• [Exercise details] I need the lines from the one with "(s : string)" through the end of the material, copied exactly and with nothing else included.
━━ Data extract
(** * DepthCutFront: the depth cutter and its image processor

    A shallow embedding of [src/js/depth-cutter.js] (class
    [BrowserDepthCutter]) and [src/js/image-processor.js] (class
    [BrowserImageProcessor]), with the properties of the partition of the
    depth scale, of the depth field, of the per-layer mask and of the job
    that [process] runs.

    Numbers.  A JavaScript number is modelled as an exact rational ([Q]);
    the layer count, the border width, pixel coordinates and array indices
    are integers.  [Math.round] rounds to the nearest integer with ties going
    up, which on exact numbers is [floor (x + 1/2)].  The rounding error of
    binary floating point is outside the model.  It can show at a tie of
    [Math.round]: with three layers and an overlap of 0.05 the source ends
    the first range at 33.3 where the exact sum 33.35 is rounded to 33.4.
    The value of an upper end is therefore stated only for overlaps that are
    whole tenths, and otherwise bounded.  On the concrete inputs that are
    evaluated below (layer counts 2, 4, 8, 16, 32 and 2048, overlaps 0,
    0.25, 1, 5, 10 and 100, gray values 0, 51, 204, 254 and 255) the source
    computes the same ranges and takes the same decisions.

    Images.  An image element or a canvas is its pixel buffer.  A decoded
    image has at least one pixel in each direction; what the canvas does to
    an empty bitmap is outside the model.  A canvas stores its pixels with
    premultiplied alpha, which keeps the alpha channel and loses the colour
    of a transparent pixel: [cutByDepthRange] is the buffer that the method
    writes to its canvas, and [cutCanvas] is what is read from that canvas.

    Effects.  [process] reads and updates the cutter and may throw: its
    model is a function from the cutter to an outcome and the new cutter.
    The calls of the progress callback are logged in the cutter; writes to
    the console are left out. *)

From Stdlib Require Import ZArith QArith Qround Lqa Lia List String DecimalString.
From Stdlib Require Import Ascii DecimalNat Sorted.
From stdpp Require Import base list.
Import ListNotations.

Local Open Scope Q_scope.

(** ** JavaScript arithmetic used by the source *)

(** [Math.round(x)] *)
Definition Math_round (x : Q) : Z := Qfloor (x + (1 # 2)).

(** [Math.round(x * 10) / 10]: one decimal is kept. *)
Definition round1 (x : Q) : Q := inject_Z (Math_round (x * 10)) / 10.

(** [Math.min(a, b)] *)
Definition Math_min (a b : Q) : Q := if Qle_bool a b then a else b.

(** ** depth-cutter.js: the ranges *)

Record DepthRange : Type := mkRange { min : Q; max : Q }.

(** The body of the [for] loop of [generateDepthRanges], for the index [i]:
    the range pushed at that iteration. *)
Definition rangeAt (layerCount : Z) (depthOverlap : Q) (i : Z) : DepthRange :=
  let maxDepth0 := 100 in
  let stepSize := maxDepth0 / inject_Z layerCount in
  let minDepth := inject_Z (Math_round (stepSize * inject_Z i * 10)) / 10 in
  let maxDepth := inject_Z (Math_round (stepSize * inject_Z (i + 1) * 10)) / 10 in
  let maxDepth :=
    if (i <? layerCount - 1)%Z then Math_min 100 (maxDepth + depthOverlap)
    else maxDepth in
  let minDepth := inject_Z (Math_round (minDepth * 10)) / 10 in
  let maxDepth := inject_Z (Math_round (maxDepth * 10)) / 10 in
  {| min := minDepth; max := maxDepth |}.

(** [for (let i = 0; i < layerCount; i++) { ...; ranges.push(...) }]: the
    loop runs for i = 0, 1, ..., layerCount - 1, and not at all when
    [layerCount <= 0]. *)
Definition generateDepthRanges (layerCount : Z) (depthOverlap : Q)
  : list DepthRange :=
  fold_left
    (fun ranges i => ranges ++ [rangeAt layerCount depthOverlap (Z.of_nat i)])
    (seq 0 (Z.to_nat layerCount)) [].

(** The boundary between the bins [i - 1] and [i], in tenths: the integer
    that [Math.round(stepSize * i * 10)] yields. *)
Definition boundary (layerCount : Z) (i : Z) : Z :=
  Math_round (100 / inject_Z layerCount * inject_Z i * 10).

(** ** image-processor.js: pixel buffers

    An image element or a canvas is represented by its pixel buffer, as
    [ctx.getImageData(0, 0, width, height)] returns it: four channel values
    (red, green, blue, alpha) per pixel, row by row.  [drawImage(img, 0, 0)]
    onto a fresh canvas of the size of [img] followed by [getImageData]
    yields the buffer of [img]; [putImageData] stores the buffer it is
    given. *)

Record ImageData : Type := mkImage {
  width : nat;
  height : nat;
  data : list Z
}.

(** What every buffer read from a canvas satisfies. *)
Definition wf_image (img : ImageData) : Prop :=
  length (data img) = (width img * height img * 4)%nat /\
  Forall (fun v => (0 <= v <= 255)%Z) (data img).
(** * invenio-github: the webhook receiver ([invenio_github/receivers.py])

    A shallow embedding of [GitHubReceiver] and of the module-level
    admission lock [state], followed by the properties of the intake
    layer: classification of events, duplicate detection, the mapping
    of failures to response codes and the life cycle of lock entries. *)

From stdpp Require Import gmap strings list fin_maps pretty.

Open Scope Z_scope.

(** ** Payloads: JSON documents as Python values *)

(** A decoded JSON value; numbers are the integers GitHub uses for its
    ids.  A Python [dict] is kept as an association list whose first
    binding of a key is the one a lookup returns. *)
#[local] Unset Elimination Schemes.
Inductive json : Type :=
| JNull
| JBool (b : bool)
| JNum (z : Z)
| JStr (s : string)
| JArr (items : list json)
| JObj (fields : list (string * json)).
#[local] Set Elimination Schemes.

Definition pydict := list (string * json).

Fixpoint dict_find (k : string) (d : pydict) : option json :=
  match d with
  | [] => None
  | (k', v) :: d' => if String.eqb k k' then Some v else dict_find k d'
  end.

(** Python truth value of a decoded JSON value. *)
Definition truthy (v : json) : bool :=
  match v with
  | JNull => false
  | JBool b => b
  | JNum z => negb (z =? 0)
  | JStr s => negb (String.eqb s "")
  | JArr l => match l with [] => false | _ => true end
  | JObj d => match d with [] => false | _ => true end
  end.

(** ** Exceptions *)

(** The instances of [Exception] that can travel through the receiver.
    [NoResultFound] is an [SQLAlchemyError] by inheritance; the five
    GitHub errors are unrelated siblings. *)
Inductive exn : Type :=
| KeyError (key : string)
| TypeError (msg : string)
| AttributeError (msg : string)
| ReleaseAlreadyReceivedError
| RepositoryDisabledError
| RepositoryAccessError
| InvalidSenderError
| RepositoryNotFoundError
| NoResultFound
| SQLAlchemyError (msg : string)
| OtherException (msg : string).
━━━━
• [Completed task]
| JStr (s : string)
| JArr (items : list json)
| JObj (fields : list (string * json)).
#[local] Set Elimination Schemes.

Definition pydict := list (string * json).

Fixpoint dict_find (k : string) (d : pydict) : option json :=
  match d with
  | [] => None
  | (k', v) :: d' => if String.eqb k k' then Some v else dict_find k d'
  end.

(** Python truth value of a decoded JSON value. *)
Definition truthy (v : json) : bool :=
  match v with
  | JNull => false
  | JBool b => b
  | JNum z => negb (z =? 0)
  | JStr s => negb (String.eqb s "")
  | JArr l => match l with [] => false | _ => true end
  | JObj d => match d with [] => false | _ => true end
  end.

(** ** Exceptions *)

(** The instances of [Exception] that can travel through the receiver.
    [NoResultFound] is an [SQLAlchemyError] by inheritance; the five
    GitHub errors are unrelated siblings. *)
Inductive exn : Type :=
| KeyError (key : string)
| TypeError (msg : string)
| AttributeError (msg : string)
| ReleaseAlreadyReceivedError
| RepositoryDisabledError
| RepositoryAccessError
| InvalidSenderError
| RepositoryNotFoundError
| NoResultFound
| SQLAlchemyError (msg : string)
| OtherException (msg : string).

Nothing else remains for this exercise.